What are the signs and symptoms of an STD? You may have no signs or symptoms. If you do, you may have one or more of the following depending on the STD you have:
- Blisters, warts, sores, or a rash on your skin that may be painful
- Discharge from the penis, vagina, or anus that may have a foul smell
- Fever, muscle pain, or swollen lymph nodes in the groin
- Inflammation and itching of the skin
- Pelvic or abdominal pain, or pain during sex or when urinating
- Sore throat, mouth ulcers, or trouble swallowing
- Vaginal bleeding or spotting after sex
How is an STD diagnosed? Your caregiver will examine you and closely look at the affected area. He may ask you about your sexual history or other medical conditions. He will ask you if you have had an STD before. If you are a woman, you may need a pelvic exam to check your vagina, cervix, and other internal organs. You may also need any of the following:
Blood tests: These may be done to see if you are infected.
Urine test: This may be done to find the cause of your symptoms. It may tell if you are infected with certain STDs.
Discharge sample: A sample of the discharge from the affected area is looked at under a microscope or sent to a lab for culture. This will help caregivers learn what is causing your condition.
How is an STD treated? Treatment depends on the STD you have.
Antibiotics: This medicine is given to fight or prevent an STD caused by bacteria. Take them as directed.

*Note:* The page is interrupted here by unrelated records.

Lemma inv_drive p d d' s' new :
  inv p → threads p !! 0%nat = Some (Driver d) → region s' = region (shared p) → held s' = held (shared p) →
  printed s' = printed (shared p) → 0 ≤ CarsWait s' → CarsWait s' + waited d' = CarsWait (shared p) + waited d →
  (new = [] ∧ forked d' = forked d ∨ new = [Arriving (forked d)] ∧ forked d' = forked d + 1) →
  0 ≤ forked d' ≤ NCARS → waited d' ≤ NCARS →
  inv (Pool s' (<[0%nat := Driver d']> (threads p) ++ new)).
Proof.
  intros Hi Hd Hr Hl Hp Hge Hw Hnew Hf Hwd.
  destruct (i_driver _ Hi) as (d0 & Hd0 & H1 & H2 & H3 & H4 & H5). assert (d0 = d) as -> by congruence.
  assert (∀ P : thread → bool, P (Driver d) = false → P (Driver d') = false → P (Arriving (forked d)) = false →
    count P (<[0%nat := Driver d']> (threads p) ++ new) = count P (threads p)) as Hcount.
  { intros P HP HP' HPa. rewrite count_app, (count_insert P _ _ (Driver d)), HP, HP' by done.
    destruct Hnew as [[-> _]|[-> _]]; rewrite ?count_cons, ?count_nil, ?HPa; simpl; lia. }
  assert (zlen (<[0%nat := Driver d']> (threads p) ++ new) = 1 + forked d') as Hlen.
  { rewrite length_app, length_insert. destruct Hnew as [[-> ?]|[-> ?]]; simpl; lia. }
  constructor; simpl; rewrite ?Hlen, ?Hr, ?Hl, ?Hp.
  - intros k t Ht. destruct (decide (S k < length (threads p))%nat) as [Hk|Hk].
    + rewrite lookup_app_l in Ht by (by rewrite length_insert). rewrite list_lookup_insert_ne in Ht by done. by apply Hi.
    + destruct Hnew as [[-> _]|[-> _]].
      { rewrite app_nil_r in Ht. apply lookup_lt_Some in Ht. rewrite length_insert in Ht. lia. }
      pose proof (lookup_lt_Some _ _ _ Ht) as Hlt. rewrite length_app, length_insert in Hlt. simpl in Hlt.
      rewrite lookup_app_r, length_insert in Ht by (rewrite length_insert; lia).
      replace (S k - length (threads p))%nat with 0%nat in Ht by lia. injection Ht as <-. simpl.
      split_and!; [lia|done|]. apply last_line_none. intros m Hm. pose proof (i_lines _ Hi m Hm). lia.
  - intros m Hm. pose proof (i_lines _ Hi m Hm). destruct Hnew as [[_ ?]|[_ ?]]; lia.
  - exists d'. rewrite Hcount by done. split_and!; try done; try lia.
    rewrite lookup_app_l by (rewrite length_insert; apply lookup_lt_Some in Hd; lia).
    by rewrite list_lookup_insert_eq by (by eapply lookup_lt_Some).
  - intros l. rewrite Hcount by done. apply Hi.
  - intros r. rewrite Hcount by done. apply Hi.
Qed.

Lemma createcars_safe p r d :
  inv p → threads p !! 0%nat = Some (Driver d) →
  match createcars r d (shared p) with
  | Waits => True
  | Panics w => w = WError
  | Goes t' s' new => inv (Pool s' (<[0%nat := t']> (threads p) ++ new))
  end.
Proof.
  intros Hi Hd. destruct (i_driver _ Hi) as (d0 & Hd0 & H1 & H2 & H3 & H4 & H5). assert (d0 = d) as -> by congruence.
  destruct d as [|index|i|]; simpl in *.
  - destruct (r =? 0); [|done]. apply (inv_drive p DCreate); simpl; (done || auto || lia).
  - destruct (index <? NCARS) eqn:E1; [destruct (r =? 0); [|done]|].
    + apply (inv_drive p (DFork index)); simpl; (done || auto || lia).
    + apply (inv_drive p (DFork index)); simpl; try (done || auto || lia). left. split; [done|]. unfold NCARS in *. lia.
  - destruct (i <? NCARS) eqn:E1; [destruct (CarsWait (shared p) =? 0) eqn:E2; [done|]|].
    + apply (inv_drive p (DWait i)); simpl; (done || auto || lia).
    + apply (inv_drive p (DWait i)); simpl; (done || auto || lia).
  - done.
Qed.

Lemma act_safe p i r t :
  inv p → threads p !! i = Some t →
  match act r t (shared p) with
  | Waits => True
  | Panics w => w = WError
  | Goes t' s' new => inv (Pool s' (<[i := t']> (threads p) ++ new))
  end.
Proof.
  intros Hi Ht. destruct i as [|k].
  { destruct (i_driver _ Hi) as (d & Hd & _). assert (t = Driver d) as -> by congruence. by apply createcars_safe. }
  destruct (i_cars _ Hi k t Ht) as (Hno & Hok & _). destruct t as [d|no|no d|c]; simpl; [done| | |].
  - by apply (chosen_safe p k (Arriving no)).
  - case_bool_decide as Hdd; [by apply (chosen_safe p k (Heading no d))|].
    destruct (turnDirectionMaking d (directions (r mod 4))) as [tn|] eqn:Etn.
    + apply (chosen_safe p k (Heading no d)); try done; destruct d, tn; try done; (split; [by eexists|done]).
    + by destruct d, (directions (r mod 4)).
  - destruct Hok as [[x Hx] Htn]. unfold code. destruct (routes_typed _ _ _ _ Hx) as [_ Hst].
    destruct (approachintersection (c_dir c) (c_turn c) !! c_pc c) as [st|]; [|done].
    pose proof (stmt_safe p k c x Hi Ht Hx st Hst) as Hs. by destruct (run_stmt st c (shared p)).
Qed.

(** ** No collision *)

(** The region the log shows a car in. *)
Definition seen_in (ls : list line) (no : Z) : option reg :=
  m ← last_line ls no; t ← turnDirectionMaking (cardirection m) (destdirection m); place (cardirection m) t (msg_nr m).

Lemma seen_holds p no r :
  inv p → seen_in (printed (shared p)) no = Some r →
  ∃ k t, no = Z.of_nat k ∧ threads p !! S k = Some t ∧ holds (lock r) t = true.
Proof.
  intros Hi Hs. unfold seen_in in Hs. destruct (last_line (printed (shared p)) no) as [m|] eqn:Hl; [|done].
  assert (m ∈ printed (shared p) ∧ carnumber m = no) as [Hm Hno].
  { unfold last_line in Hl. apply last_Some_elem_of, list_elem_of_filter in Hl. tauto. }
  pose proof (i_lines _ Hi m Hm) as Hr. destruct (lookup_lt_is_Some_2 (threads p) (S (Z.to_nat no))) as [t Ht]; [lia|].
  exists (Z.to_nat no), t. split_and!; [lia|done|]. destruct (i_cars _ Hi _ _ Ht) as (_ & Hok & Htold).
  rewrite Z2Nat.id, Hl in Htold by lia. destruct t as [| | |c]; try done. simpl in Htold, Hok.
  destruct Hok as [[x Hx] Htn]. unfold holds, ctx_of, car_ctx in *. rewrite Hx in *. simpl in *.
  destruct (x_msg x) as [m0|] eqn:Hm0; [|done]. simpl in Htold. injection Htold as ->. simpl in Hs. rewrite Htn in Hs. simpl in Hs.
  destruct (routes_typed _ _ _ _ Hx) as [(_ & Hpl & _) _]. unfold x_place in Hpl. rewrite Hm0 in Hpl. simpl in Hpl.
  rewrite Hs in Hpl. by apply bool_decide_eq_true.
Qed.

Lemma inv_no_collision p no no' r :
  inv p → seen_in (printed (shared p)) no = Some r → seen_in (printed (shared p)) no' = Some r → no = no'.
Proof.
  intros Hi H1 H2. destruct (seen_holds _ _ _ Hi H1) as (k & t & -> & Ht & Hl).
  destruct (seen_holds _ _ _ Hi H2) as (k' & t' & -> & Ht' & Hl').
  assert (S k = S k') as Hkk; [|lia].
  by apply (count_unique (holds (lock r)) (threads p) (S k) (S k') t t'); [apply count_holds|..].
Qed.

Lemma inv_all_left p no :
  inv p → threads p !! 0%nat = Some (Driver DDone) → 0 ≤ no < NCARS → msg_nr <$> last_line (printed (shared p)) no = Some LEAVING.
Proof.
  intros Hi Hd Hno. destruct (i_driver _ Hi) as (d & Hd' & Hlen & _ & _ & Hge & Hcnt).
  assert (d = DDone) as -> by congruence. simpl in *.
  destruct (threads p) as [|t0 ts] eqn:Hts; [done|]. simpl in Hd. injection Hd as ->. rewrite count_cons in Hcnt. simpl in *.
  pose proof (count_length finished ts).
  destruct (lookup_lt_is_Some_2 ts (Z.to_nat no)) as [t Ht]; [lia|].
  pose proof (count_all finished ts ltac:(lia) _ _ Ht) as Hfin.
  destruct (i_cars _ Hi (Z.to_nat no) t) as (_ & Hok & Htold); [by rewrite Hts|]. rewrite Z2Nat.id in Htold by lia. rewrite Htold.
  unfold finished in Hfin. destruct t as [| | |c]; try done. simpl in *. destruct Hok as [[x Hx] _].
  unfold car_ctx in *. rewrite Hx in *. simpl in *. destruct (routes_typed _ _ _ _ Hx) as [(_ & _ & Hdone) _].
  by rewrite (Hdone Hfin).
Qed.

(** C18: in every run of [createcars] with its cars, whatever the interleaving and the random
    numbers, no car panics or fails an assertion (only a failed creation or fork stops the
    program), the printed log never shows two cars in one region of the intersection, and once
    [createcars] is about to return all cars have left. *)
Theorem cars_never_collide (cs : list choice) :
  safe (λ p,
    (∀ no no' r, seen_in (printed (shared p)) no = Some r → seen_in (printed (shared p)) no' = Some r → no = no') ∧
    (threads p !! 0%nat = Some (Driver DDone) →
     ∀ no, 0 ≤ no < NCARS → msg_nr <$> last_line (printed (shared p)) no = Some LEAVING))
  (λ w, w = WError) (prun act cs start).
Proof.
  pose proof (prun_safe act inv (λ w, w = WError) (λ i r t p, act_safe p i r t) cs start start_inv) as Hs.
  destruct (prun act cs start) as [p|w]; simpl in *; [|done]. split.
  - intros no no' r. by apply inv_no_collision.
  - intros Hd no Hno. by apply inv_all_left.
Qed.

(** ** Gridlock

    Four cars that go straight, one from each side: each looks at the region after its first one
    before any of them has marked its own. *)

Definition stuck_cars : list thread :=
  [Driving (Car 0 dN dS Straight 14); Driving (Car 1 dW dE Straight 14);
   Driving (Car 2 dS dN Straight 14); Driving (Car 3 dE dW Straight 14)].

Definition gridlock : list choice :=
  replicate 5 (0%nat, 0) ++
  [(1%nat, 0); (1%nat, 2); (2%nat, 3); (2%nat, 1); (3%nat, 2); (3%nat, 0); (4%nat, 1); (4%nat, 3)] ++
  mjoin ((λ i, replicate 8 (i, 0)) <$> [1%nat; 2%nat; 3%nat; 4%nat]) ++
  mjoin ((λ i, replicate 4 (i, 0)) <$> [1%nat; 2%nat; 3%nat; 4%nat]).

Definition stuck (p : pool thread traffic) : Prop :=
  inv p ∧ ∀ j t, stuck_cars !! j = Some t → threads p !! S j = Some t.

Lemma stuck_locked p r : stuck p → held (shared p) (lock r) = true.
Proof.
  intros [Hi Hs]. assert (∃ j t, stuck_cars !! j = Some t ∧ holds (lock r) t = true) as (j & t & Hj & Hh).
  { destruct r; [exists 0%nat|exists 3%nat|exists 1%nat|exists 2%nat]; by eexists. }
  pose proof (count_pos (holds (lock r)) _ _ _ (Hs j t Hj) Hh) as Hc. rewrite (i_locks _ Hi) in Hc.
  by destruct (held (shared p) (lock r)).
Qed.

(** A stuck car is about to take a lock. *)
Lemma stuck_waits r t s j :
  stuck_cars !! j = Some t → (∀ rg, held s (lock rg) = true) → act r t s = Waits.
Proof.
  intros Hj Hh. do 4 (destruct j as [|j]; [injection Hj as <-; cbn; by rewrite Hh|]). done.
Qed.

Lemma act_stuck p i r t :
  stuck p → threads p !! i = Some t →
  match act r t (shared p) with
  | Waits => True
  | Panics w => w = WError
  | Goes t' s' new => stuck (Pool s' (<[i := t']> (threads p) ++ new))
  end.
Proof.
  intros Hst Ht. pose proof Hst as [Hi Hs]. pose proof (act_safe p i r t Hi Ht) as Hsafe.
  destruct (act r t (shared p)) as [|w|t' s' new] eqn:Ea; [done|done|]. split; [done|].
  intros j u Hj. pose proof (Hs j u Hj) as Hu. simpl. destruct (decide (i = S j)) as [->|Hne].
  - assert (t = u) as -> by congruence. rewrite (stuck_waits r u _ j) in Ea; [done|done|]. intros rg. by apply stuck_locked.
  - rewrite lookup_app_l by (rewrite length_insert; by eapply lookup_lt_Some). by rewrite list_lookup_insert_ne.
Qed.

Antivirals: These are given to fight an STD caused by a virus.
Antifungals: These are given for fungal infections, such as a yeast infection.
How can I prevent an STD? Ask your caregiver for more information about the following safe sex practices:
Use condoms: Use a latex condom if you have oral, genital, or anal sex. Use a new condom each time. Use a polyurethane condom if you are allergic to latex. Ask your caregiver for more information about condoms.
Do not douche: Douching upsets the normal balance of bacteria are found in your vagina. It does not prevent or clear up vaginal infections.
Avoid infected partners: Do not have sex with someone who has an STD. This includes oral and anal sex.
Limit sexual partners: Have sex with one person who is not having sex with anyone else.
Do not have sex during treatment: Do not have sex while you or your partners are being treated for an STD.
Get screening tests: If you are sexually active, get screening for STDs on a regular basis.
Get vaccinated: Vaccines may help to prevent your risk of some STDs. Ask your caregiver for more information about vaccines for STDs.
What are the risks of an STD? With treatment, your symptoms or infection may continue or come back. If left untreated, you could spread the infection to your sexual partner, especially if you do not practice safe sex. If you are a woman, the infection may spread and damage other organs, such as your fallopian tubes. An STD can also harm an unborn baby. An infection can cause an ectopic pregnancy, or make it difficult to get pregnant. Some STDs may increase the risk of cancer. Some viral infections, such as hepatitis B or HIV, can cause serious illness and be life-threatening.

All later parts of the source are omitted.